Simplifying delivers the Von Neumann equation:

{\ displaystyle {\ frac {\ partial} {\ partial t}} {\ hat {\ rho}} = - {\ frac {i} {\ hbar}} \ left ({\ hat {H}} \ sum _ {k} p_ {k} | \ psi _ {k} \ rangle \ langle \ psi _ {k} | - \ sum _ {k} p_ {k} | \ psi _ {k} \ rangle \ langle \ psi _ {k} | {\ hat {H}} \ right) = - {\ frac {i} {\ hbar}} \ left ({\ hat {H}} {\ hat {\ rho}} - {\ hat { \ rho}} {\ hat {H}} \ right) = - {\ frac {i} {\ hbar}} \ left [{\ hat {H}}, {\ hat {\ rho}} \ right]}

This result obtained in the Schrödinger picture for the density operator of a closed quantum system must not be compared with Heisenberg's equation of motion for an operator that is not explicitly time-dependent

{\ displaystyle {\ frac {\ mathrm {d} {\ hat {A}} _ {\ rm {H}}} {\ mathrm {d} t}} = {\ frac {\ mathrm {i}} {\ hbar}} \ left [{\ hat {H}} _ {\ rm {H}}, {\ hat {A}} _ {\ rm {H}} \ right]}

which describes the time evolution of observables and only formally agrees with the Von Neumann equation except for one sign.

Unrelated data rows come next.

Lemma serve_sound (r : Request) (db : Db) :
  schema_valid r -> sound db -> sound (fst (serve r db)).
Proof.
  intros Hvalid (Hcap & Hids & Hsame).
  assert (session (fst (serve r db)) = committed (fst (serve r db))) as Hatomic
      by apply serve_atomic.
  split; [|split; [|exact Hatomic]].
  - destruct r as [doctors slot|now request emergency|now token_id reason
                   |token_id new_slot_id reason|now token_id|now token_id status];
      unfold serve, outcome, Api.allocate_token, Api.cancel_token,
        Api.reallocate_token, Api.mark_no_show; cbn [fst].
    + unfold Api.create_time_slot, Api.get_db. cbn [session committed].
      destruct Hcap as [Hc _].
      destruct (find _ doctors); [|now split].
      destruct (filter _ _) as [|s1 [|s2 rest]]; cbn [fst snd session committed];
        try (now split).
      assert (Forall within_capacity
                (slots (committed db)
                 ++ [TimeSlot.mk (Api.next_slot_id (slots (committed db)))
                       (TimeSlotCreate.doctor_id slot) (TimeSlotCreate.date slot)
                       (TimeSlotCreate.start_time slot) (TimeSlotCreate.end_time slot)
                       (TimeSlotCreate.max_capacity slot) 0 true])) as H.
      { apply Forall_app. split; [exact Hc|]. constructor; [|constructor].
        unfold within_capacity. simpl in *. lia. }
      split; exact H.
    + apply (call_engine_preserves capacity_ok); [apply storewise_capacity_ok| |exact Hcap].
      destruct emergency; intros dbx.
      * apply handle_emergency_insertion_capacity_ok.
      * apply allocate_token_capacity_ok.
    + apply (call_engine_preserves capacity_ok); [apply storewise_capacity_ok| |exact Hcap].
      intros dbx. apply (run_capacity_ok (Cancel now token_id reason)).
    + apply (call_engine_preserves capacity_ok); [apply storewise_capacity_ok| |exact Hcap].
      intros dbx. apply reallocate_token_capacity_ok.
    + apply (call_engine_preserves capacity_ok); [apply storewise_capacity_ok| |exact Hcap].
      intros dbx. apply (run_capacity_ok (MarkNoShow now token_id)).
    + unfold Api.update_token_status, Api.get_db. cbn [session committed].
      destruct Hcap as [Hc _].
      destruct (find_token _ _); cbn [fst snd session committed]; now split.
  - destruct r as [doctors slot|now request emergency|now token_id reason
                   |token_id new_slot_id reason|now token_id|now token_id status];
      unfold serve, outcome, Api.allocate_token, Api.cancel_token,
        Api.reallocate_token, Api.mark_no_show; cbn [fst].
    + unfold Api.create_time_slot, Api.get_db. cbn [session committed].
      destruct Hids as [Hc _].
      destruct (find _ doctors); [|now split].
      destruct (filter _ _) as [|s1 [|s2 rest]]; cbn [fst snd session committed];
        now split.
    + apply (call_engine_preserves ids_ok); [apply storewise_ids_ok| |exact Hids].
      destruct emergency; [apply ids_ok_emergency | apply ids_ok_allocate].
    + apply (call_engine_preserves ids_ok); [apply storewise_ids_ok| |exact Hids].
      apply ids_ok_cancel.
    + apply (call_engine_preserves ids_ok); [apply storewise_ids_ok| |exact Hids].
      apply ids_ok_reallocate.
    + apply (call_engine_preserves ids_ok); [apply storewise_ids_ok| |exact Hids].
      apply ids_ok_mark_no_show.
    + unfold Api.update_token_status, Api.get_db. cbn [session committed].
      destruct Hids as [Hc _].
      destruct (find_token _ _); cbn [fst snd session committed]; [|now split].
      assert (unique_token_ids
                (mkStore (slots (committed db))
                   (update_token token_id (Api.stamp_status now status)
                      (tokens (committed db))))) as H.
      { unfold unique_token_ids in *. simpl. rewrite update_token_map; [exact Hc|].
        intros k. now destruct status. }
      split; exact H.
Qed.

(** X13. From the empty database, whatever sequence of requests is sent to
    the writing endpoints (slots created with a capacity the schema lets
    through), every database on the way has all counters within
    [0 <= current_count <= max_capacity], pairwise distinct token keys, and a
    session equal to what is committed.  The capacity invariant needs no
    assumption on the initial state: [create_time_slot] starts every slot at
    0. *)
Theorem endpoints_keep_database_sound (requests : list Request) :
  Forall schema_valid requests ->
  Forall sound (serve_all requests empty_db).
Proof.
  assert (sound empty_db) as H0.
  { repeat split; try constructor. }
  revert H0. generalize empty_db.
  induction requests as [|r rest IH]; intros db Hdb Hvalid; simpl; constructor.
  - inversion Hvalid; subst. now apply serve_sound.
  - inversion Hvalid; subst. apply IH; [now apply serve_sound | assumption].
Qed.

Lemma endpoints_keep_database_sound_witness :
  Forall sound
    (serve_all
       [PostSlot [Doctor.mk 1 "Dr. Sarah Johnson" "General Medicine" true
                    (Scenario.at_hour 1 7)]
          (TimeSlotCreate.mk "2030-01-01" "09:00" "10:00" 1 1);
        PostToken (Scenario.at_hour 1 8) (Scenario.request "A" 1 1 WALK_IN) false;
        PostToken (Scenario.at_hour 1 8) (Scenario.request "B" 1 1 PRIORITY) true;
        PostNoShow (Scenario.at_hour 1 9) 1;
        PostCancel (Scenario.at_hour 1 9) 1 None]
       empty_db).
Proof.
  apply endpoints_keep_database_sound.
  repeat constructor; simpl; lia.
Defined.

(** ** The status endpoint *)

(** What [update_token_status] does on a token that exists. *)
Lemma update_token_status_returns (now : datetime) (token_id : Z)
    (status : TokenStatus) (db : Db) (token : Token.t) :
  find_token token_id (tokens (committed db)) = Some token ->
  exists db' updated,
    Api.update_token_status now token_id status db = (db', inr updated)
    /\ find_token token_id (tokens (committed db')) = Some updated
    /\ Token.status updated = status
    /\ match status with
       | ALLOCATED => updated = Token.set_status ALLOCATED token
       | CHECKED_IN =>
           updated = Api.set_checked_in_at (Some now) (Token.set_status status token)
       | CONSULTING =>
           updated = Api.set_consultation_started_at (Some now)
                       (Token.set_status status token)
       | COMPLETED | CANCELLED | NO_SHOW =>
           updated = Token.set_completed_at (Some now) (Token.set_status status token)
       end
    /\ tokens (committed db')
       = update_token token_id (Api.stamp_status now status) (tokens (committed db))
    /\ slots (committed db') = slots (committed db)
    /\ (forall slot_id, count_of slot_id (committed db') = count_of slot_id (committed db))
    /\ session db' = committed db'.
Proof.
  intros Htok. unfold Api.update_token_status, Api.get_db. cbn [session committed].
  rewrite Htok. cbn [fst snd session committed tokens slots].
  do 2 eexists. split; [reflexivity|]. cbn [session committed tokens slots]. split.
  { rewrite find_token_update by (intros k; now destruct status).
    now rewrite Z.eqb_refl, Htok. }
  split; [now destruct status|]. split; [now destruct status|].
  repeat split.
Qed.

(** X14. [update_token_status] checks no transition and moves no counter.
    For every token that exists, whatever its status (terminal ones
    included), and every target status, the request succeeds: the token gets
    that status and the matching timestamp ([checked_in_at],
    [consultation_started_at], or [completed_at] for the three final
    statuses), nothing else changes on any token, and every slot, hence every
    [current_count], is as before, also when the new status is cancelled,
    no_show or completed. *)
Theorem update_token_status_effect (now : datetime) (token_id : Z)
    (status : TokenStatus) (db : Db) (token : Token.t) :
  find_token token_id (tokens (committed db)) = Some token ->
  exists db' updated,
    Api.update_token_status now token_id status db = (db', inr updated)
    /\ find_token token_id (tokens (committed db')) = Some updated
    /\ Token.status updated = status
    /\ match status with
       | ALLOCATED => updated = Token.set_status ALLOCATED token
       | CHECKED_IN =>
           updated = Api.set_checked_in_at (Some now) (Token.set_status status token)
       | CONSULTING =>
           updated = Api.set_consultation_started_at (Some now)
                       (Token.set_status status token)
       | COMPLETED | CANCELLED | NO_SHOW =>
           updated = Token.set_completed_at (Some now) (Token.set_status status token)
       end
    /\ tokens (committed db')
       = update_token token_id (Api.stamp_status now status) (tokens (committed db))
    /\ slots (committed db') = slots (committed db)
    /\ (forall slot_id, count_of slot_id (committed db') = count_of slot_id (committed db))
    /\ session db' = committed db'.
Proof.
  exact (update_token_status_returns now token_id status db token).
Qed.

Lemma update_token_status_effect_witness :
  exists db' updated,
    Api.update_token_status (Scenario.at_hour 1 10) 1 ALLOCATED
      Scenario.two_slots_cancelled = (db', inr updated)
    /\ Token.status updated = ALLOCATED
    /\ count_of 1 (committed db') = Some 0.
Proof.
  destruct (update_token_status_effect (Scenario.at_hour 1 10) 1 ALLOCATED
              Scenario.two_slots_cancelled
              (Token.mk 1 "DOC1-20300101-0001" "A" "+1 555 010 0000" 1 1 WALK_IN
                 CANCELLED 20 1 (Scenario.at_hour 1 8) None None
                 (Some (Scenario.at_hour 1 9)) None)
              eq_refl)
    as (db' & updated & E & _ & Hst & _ & _ & _ & Hcount & _).
  exists db', updated. split; [exact E|]. split; [exact Hst|].
  rewrite Hcount. reflexivity.
Defined.

(** X15. A unit of capacity the endpoints no longer release.  When an
    allocated token is set to cancelled or completed through
    [update_token_status], its slot's counter still counts it, and
    afterwards both the cancel endpoint and the no-show endpoint refuse the
    token with status 400 and change nothing. *)
Theorem status_patch_keeps_the_unit (now later : datetime) (token_id : Z)
    (status : TokenStatus) (reason : option string) (db : Db) (token : Token.t) :
  find_token token_id (tokens (committed db)) = Some token ->
  status = CANCELLED \/ status = COMPLETED ->
  let db1 := fst (serve (PatchStatus now token_id status) db) in
  slots (committed db1) = slots (committed db)
  /\ serve (PostCancel later token_id reason) db1
     = (db1, Some (HTTPException 400 (EngineError (CannotCancel status))))
  /\ serve (PostNoShow later token_id) db1
     = (db1, Some (HTTPException 400 (EngineError (CannotMarkNoShow status)))).
Proof.
  intros Htok Hstatus. cbv zeta.
  destruct (update_token_status_returns now token_id status db token Htok)
    as (db1 & updated & E & Hfind & Hst & _ & _ & Hslots & _ & Hsame).
  assert (fst (serve (PatchStatus now token_id status) db) = db1) as ->.
  { unfold serve, outcome. now rewrite E. }
  split; [exact Hslots|].
  assert (db1 = mkDb (committed db1) (committed db1)) as Hdb1.
  { destruct db1 as [c s]. simpl in *. now subst s. }
  split.
  - unfold serve, outcome, Api.cancel_token, Api.get_db, Api.call_engine.
    rewrite bind_run.
    rewrite (cancel_token_refuses later token_id reason
               (mkDb (committed db1) (committed db1)) updated Hfind)
      by (rewrite Hst; tauto).
    cbn [fst snd committed]. now rewrite <- Hdb1, Hst.
  - unfold serve, outcome, Api.mark_no_show, Api.get_db, Api.call_engine.
    rewrite bind_run.
    rewrite (mark_no_show_refuses later token_id
               (mkDb (committed db1) (committed db1)) updated Hfind)
      by (rewrite Hst; destruct Hstatus; congruence).
    cbn [fst snd committed]. now rewrite <- Hdb1, Hst.
Qed.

The formal similarity of the equations is explained by the fact that the observables in the Heisenberg picture form the C * -algebra of the bounded linear operators, whereas the space of the density operators (as trace class operators ) corresponds to the predual of this C * -algebra. In the case of a concrete Hilbert space representation , the duality of vector space and the corresponding dual space description in the one-parameter unitary group dynamics always implies a different sign of the time parameter, which, due to the time derivative on the respective left side of the Heisenberg or Von-Neumann equation, has a different sign.

This difference becomes particularly clear if, analogously to the derivation method above, the Heisenberg equation is obtained from the Schrödinger equation, which is always possible for quantum systems with finite-dimensional Hilbert space.

literature

Franz Schwabl : Quantum Mechanics (QM I) . 5th expanded edition. Springer, Berlin et al. 1998, ISBN 3-540-63779-6 (Springer textbook).
Ola Bratteli : Operator Algebras and Quantum Statistical Mechanics 1 . 2nd Edition. Springer, Berlin et al. 1987, ISBN 3-540-17093-6 (English, Springer textbook).